Sur la proportionnalité de l’engagement de caution, elle rappelle qu’il appartient à la caution de rapporter la preuve du caractère manifestement disproportionné de son engagement'; que pour apprécier la disproportion, le créancier peut se fier aux informations données par la caution dans sa fiche de renseignements, laquelle est alors opposable à la caution'; qu’en l’absence d’anomalies apparentes le créancier n’a pas à vérifier l’exactitude des déclarations de la caution'; et que la caution doit être loyale et ne doit pas communiquer des informations erronées ou dissimuler des informations. Elle fait valoir qu’en l’espèce, elle produit la fiche de renseignements remplie et signée par l’appelant faisant état d’un revenu annuel de 60.000 euros'; que M. X ne démontre pas l’existence d’anomalies apparentes justifiant la vérification de cette information et doit assumer ses déclarations'; que la dissimulation d’informations revient à se prévaloir de sa propre turpitude, de sorte que M. X ne peut invoquer la notion d’anomalie apparente dès lors qu’il a eu un comportement déloyal en communiquant des informations erronées ou en les dissimulant'; qu’aucune disproportion n’est donc caractérisée en l’espèce entre les revenus déclarés à 60.000 euros et l’engagement de caution limité à 30.000 euros. Elle ajoute que M. X n’avait indiqué aucune charge dans la fiche de renseignements, que même en tenant compte du prêt automobile dont il se prévaut aujourd’hui, aucune disproportion n’est caractérisée, et qu’il n’est pas justifié des autres engagements de caution.
MOTIFS DE LA DÉCISION
Sur la disproportion du cautionnement
L’article L.341-4 du code de la consommation dispose qu’un créancier professionnel ne peut se prévaloir d’un contrat de cautionnement conclu par une personne physique dont l’engagement était, lors de sa conclusion, manifestement disproportionné à ses biens et revenus, à moins que le patrimoine de cette caution, au moment où celle-ci est appelée, ne lui permette de faire face à son obligation.
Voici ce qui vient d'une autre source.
(** * Genealogical: pedigree DAG queries (genealogy_aligner/Genealogical.py)

    A shallow embedding of the [Genealogical] class and of the parts of
    networkx and of the Python run time it relies on, followed by the
    properties of its traversal, depth inference, path counting, cohort
    and similarity routines. *)

From Stdlib Require String.
From Stdlib Require Import ZArith Arith Bool Lia QArith Permutation Sorted List.
Import ListNotations.
Local Open Scope nat_scope.

(** ** Python run time: exceptions, iterators, truthiness *)

Inductive exn : Set :=
| NodeNotFound      (* networkx.NodeNotFound *)
| NetworkXError     (* networkx.NetworkXError *)
| TypeError
| IndexError
| KeyError
| StopIteration.

(** The outcome of a call: a value, a raised exception, or [OutOfFuel] when the
    fuel given to a [while] loop ran out before the loop condition failed. *)
Inductive outcome (A : Type) : Type :=
| Ok (a : A)
| Raise (e : exn)
| OutOfFuel.
Arguments Ok {A} a.
Arguments Raise {A} e.
Arguments OutOfFuel {A}.

Definition bind {A B} (c : outcome A) (k : A -> outcome B) : outcome B :=
  match c with
  | Ok a => k a
  | Raise e => Raise e
  | OutOfFuel => OutOfFuel
  end.

Notation "x <- c ;; k" := (bind c (fun x => k))
  (at level 61, c at next level, right associativity).

(** Node identifiers are Python integers. *)
Definition node := Z.
Definition edge := (node * node)%type.

(** [bool(n)] for an integer: only [0] is false. *)
Definition truthy (n : node) : bool := negb (n =? 0)%Z.

(** A one-shot iterator, such as the [dict_keyiterator] that
    [DiGraph.successors] and [DiGraph.predecessors] return. *)
Inductive iterator (A : Type) : Type := Iter (items : list A).
Arguments Iter {A} items.

Definition items {A} (it : iterator A) : list A :=
  match it with Iter l => l end.

(** [any(it)]: is some element truthy? *)
Definition py_any (it : iterator node) : bool := existsb truthy (items it).

(** [next(it)] *)
Definition py_next {A} (it : iterator A) : outcome A :=
  match items it with
  | [] => Raise StopIteration
  | x :: _ => Ok x
  end.

(** [len(it)]: an iterator has no [__len__], and [len] raises [TypeError]. *)
Definition py_len {A} (it : iterator A) : outcome nat := Raise TypeError.

(** Iteration order of a [set].  Python fixes no order: a set built by adding
    the elements of [l] one after the other is iterated in some order that
    holds each of its elements once. *)
Record SetOrder : Type := {
  set_iter : list node -> list node;
  set_iter_In : forall l x, In x (set_iter l) <-> In x l;
  set_iter_NoDup : forall l, NoDup (set_iter l)
}.

(** One such order: by first insertion. *)
Fixpoint first_seen (seen l : list node) : list node :=
  match l with
  | [] => []
  | x :: r =>
      if existsb (Z.eqb x) seen then first_seen seen r
      else x :: first_seen (x :: seen) r
  end.

(** ** Dictionaries keyed by node, in insertion order *)

Section Dict.
Context {V : Type}.

Fixpoint dict_get (d : list (node * V)) (k : node) : option V :=
  match d with
  | [] => None
  | (k', v) :: r => if (k' =? k)%Z then Some v else dict_get r k
  end.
Il incombe à la caution de prouver la disproportion du cautionnement au moment où elle s’est engagée. Mais il appartient au créancier professionnel qui entend se prévaloir du cautionnement manifestement disproportionné lors de son engagement d’établir qu’au moment où il appelle la caution le patrimoine de cette dernière lui permet de faire face à son obligation. C’est donc seulement si l’engagement était manifestement disproportionné aux biens et aux revenus de la caution lors de la conclusion du contrat qu’il y a lieu d’examiner si le patrimoine de la caution peut lui permettre de faire face à son obligation au moment où elle est appelée.
M. X s’est engagé en qualité de caution dans la limite de 30.000'euros le 16 avril 2012.
Il produit son avis d’imposition sur les revenus 2012' établissant qu’il n’a perçu que 25.000 euros en 2012. Il indique ne pas avoir de bien immobilier ou mobilier, ce qui n’est pas contesté. Il fait état d’un prêt automobile de 16.000 euros (remboursements de 700 euros par mois) et d’un autre engagement de caution pour 50.000 euros, mais n’en justifie pas.
Toutefois, la société Factofrance produit notamment la fiche de renseignements remplie et signée par la caution le 16 avril 2012. Il en ressort que M. X a déclaré':
— être célibataire sans enfants,
— percevoir des revenus annuels de 60.000 euros,
— n’avoir aucun actif immobilier (case barrée),
- «'certifier sur l’honneur l’exactitude des renseignements portés ci-dessus'».
En outre, il n’a déclaré aucune charge, aucun crédit, mais la fiche ne l’interroge pas sur ce point.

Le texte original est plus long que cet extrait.